### Data section
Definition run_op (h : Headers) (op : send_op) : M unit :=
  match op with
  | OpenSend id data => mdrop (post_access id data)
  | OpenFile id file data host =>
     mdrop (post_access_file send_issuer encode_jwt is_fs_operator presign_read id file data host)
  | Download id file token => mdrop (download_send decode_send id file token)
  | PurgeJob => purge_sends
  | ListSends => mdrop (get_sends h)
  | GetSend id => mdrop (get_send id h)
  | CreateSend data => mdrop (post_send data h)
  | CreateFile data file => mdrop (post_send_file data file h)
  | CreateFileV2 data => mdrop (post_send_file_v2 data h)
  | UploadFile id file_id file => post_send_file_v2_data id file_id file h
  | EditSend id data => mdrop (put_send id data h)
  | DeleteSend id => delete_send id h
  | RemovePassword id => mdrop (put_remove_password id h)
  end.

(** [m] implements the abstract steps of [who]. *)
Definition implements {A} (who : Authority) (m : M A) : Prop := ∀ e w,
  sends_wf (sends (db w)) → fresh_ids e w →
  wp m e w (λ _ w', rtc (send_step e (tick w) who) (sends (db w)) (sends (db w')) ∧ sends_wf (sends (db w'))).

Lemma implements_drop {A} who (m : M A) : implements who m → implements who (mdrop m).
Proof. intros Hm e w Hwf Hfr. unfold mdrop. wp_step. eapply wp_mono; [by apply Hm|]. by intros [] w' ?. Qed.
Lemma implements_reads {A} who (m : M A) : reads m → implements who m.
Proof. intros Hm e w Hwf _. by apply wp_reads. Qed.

...

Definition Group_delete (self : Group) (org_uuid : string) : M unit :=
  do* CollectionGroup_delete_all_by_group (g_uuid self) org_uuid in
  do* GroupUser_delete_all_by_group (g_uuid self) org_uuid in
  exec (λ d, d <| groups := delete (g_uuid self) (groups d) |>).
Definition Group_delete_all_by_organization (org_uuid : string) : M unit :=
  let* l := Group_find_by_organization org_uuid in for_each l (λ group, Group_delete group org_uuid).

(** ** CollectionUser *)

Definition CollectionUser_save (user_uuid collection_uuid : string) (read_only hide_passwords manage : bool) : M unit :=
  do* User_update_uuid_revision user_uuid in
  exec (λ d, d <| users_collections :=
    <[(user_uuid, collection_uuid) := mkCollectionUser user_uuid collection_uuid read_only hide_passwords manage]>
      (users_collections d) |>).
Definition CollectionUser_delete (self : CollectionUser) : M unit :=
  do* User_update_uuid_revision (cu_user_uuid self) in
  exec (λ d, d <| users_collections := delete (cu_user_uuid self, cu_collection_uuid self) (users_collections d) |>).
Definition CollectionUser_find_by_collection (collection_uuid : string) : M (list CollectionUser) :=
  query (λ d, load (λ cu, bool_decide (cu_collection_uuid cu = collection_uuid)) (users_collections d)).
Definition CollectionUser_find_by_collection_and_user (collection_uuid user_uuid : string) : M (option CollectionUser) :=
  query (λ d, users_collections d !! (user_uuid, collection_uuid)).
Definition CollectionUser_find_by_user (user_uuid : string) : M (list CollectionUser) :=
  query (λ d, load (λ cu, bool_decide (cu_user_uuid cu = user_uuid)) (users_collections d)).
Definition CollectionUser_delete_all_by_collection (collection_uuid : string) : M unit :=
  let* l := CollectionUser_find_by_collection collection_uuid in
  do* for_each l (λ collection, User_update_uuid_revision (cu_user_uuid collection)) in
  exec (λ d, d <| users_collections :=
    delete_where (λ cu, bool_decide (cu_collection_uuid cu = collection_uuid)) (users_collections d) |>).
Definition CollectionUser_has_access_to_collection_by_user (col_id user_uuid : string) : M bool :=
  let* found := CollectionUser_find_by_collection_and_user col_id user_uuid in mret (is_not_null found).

* * *

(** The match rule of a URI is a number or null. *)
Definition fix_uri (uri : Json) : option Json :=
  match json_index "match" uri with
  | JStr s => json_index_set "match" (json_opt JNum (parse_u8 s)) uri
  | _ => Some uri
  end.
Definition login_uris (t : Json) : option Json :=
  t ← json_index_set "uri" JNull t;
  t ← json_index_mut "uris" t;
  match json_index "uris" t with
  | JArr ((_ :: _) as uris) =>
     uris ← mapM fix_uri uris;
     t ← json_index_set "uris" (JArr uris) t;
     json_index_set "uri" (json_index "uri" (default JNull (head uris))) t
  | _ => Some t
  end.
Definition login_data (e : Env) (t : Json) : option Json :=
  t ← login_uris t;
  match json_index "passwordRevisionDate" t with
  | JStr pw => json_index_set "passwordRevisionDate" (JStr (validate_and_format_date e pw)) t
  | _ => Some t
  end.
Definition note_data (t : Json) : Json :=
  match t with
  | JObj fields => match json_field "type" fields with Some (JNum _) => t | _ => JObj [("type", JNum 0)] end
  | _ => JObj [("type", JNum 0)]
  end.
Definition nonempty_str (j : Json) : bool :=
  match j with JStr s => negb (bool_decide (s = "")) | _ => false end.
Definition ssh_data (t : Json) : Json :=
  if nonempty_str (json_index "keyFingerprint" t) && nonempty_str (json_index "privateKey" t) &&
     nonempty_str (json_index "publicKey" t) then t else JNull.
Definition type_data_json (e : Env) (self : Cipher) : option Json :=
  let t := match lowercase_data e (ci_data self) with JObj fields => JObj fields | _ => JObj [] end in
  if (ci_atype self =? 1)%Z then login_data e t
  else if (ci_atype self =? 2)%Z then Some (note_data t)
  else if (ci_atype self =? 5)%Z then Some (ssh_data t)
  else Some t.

### Directions for this task
Reprint exactly the lines above that start at the one with "match j with" and end at the one with "else Some t.", keeping both and adding none.

### Solution to this exercise
  match j with JStr s => negb (bool_decide (s = "")) | _ => false end.
Definition ssh_data (t : Json) : Json :=
  if nonempty_str (json_index "keyFingerprint" t) && nonempty_str (json_index "privateKey" t) &&
     nonempty_str (json_index "publicKey" t) then t else JNull.
Definition type_data_json (e : Env) (self : Cipher) : option Json :=
  let t := match lowercase_data e (ci_data self) with JObj fields => JObj fields | _ => JObj [] end in
  if (ci_atype self =? 1)%Z then login_data e t
  else if (ci_atype self =? 2)%Z then Some (note_data t)
  else if (ci_atype self =? 5)%Z then Some (ssh_data t)
  else Some t.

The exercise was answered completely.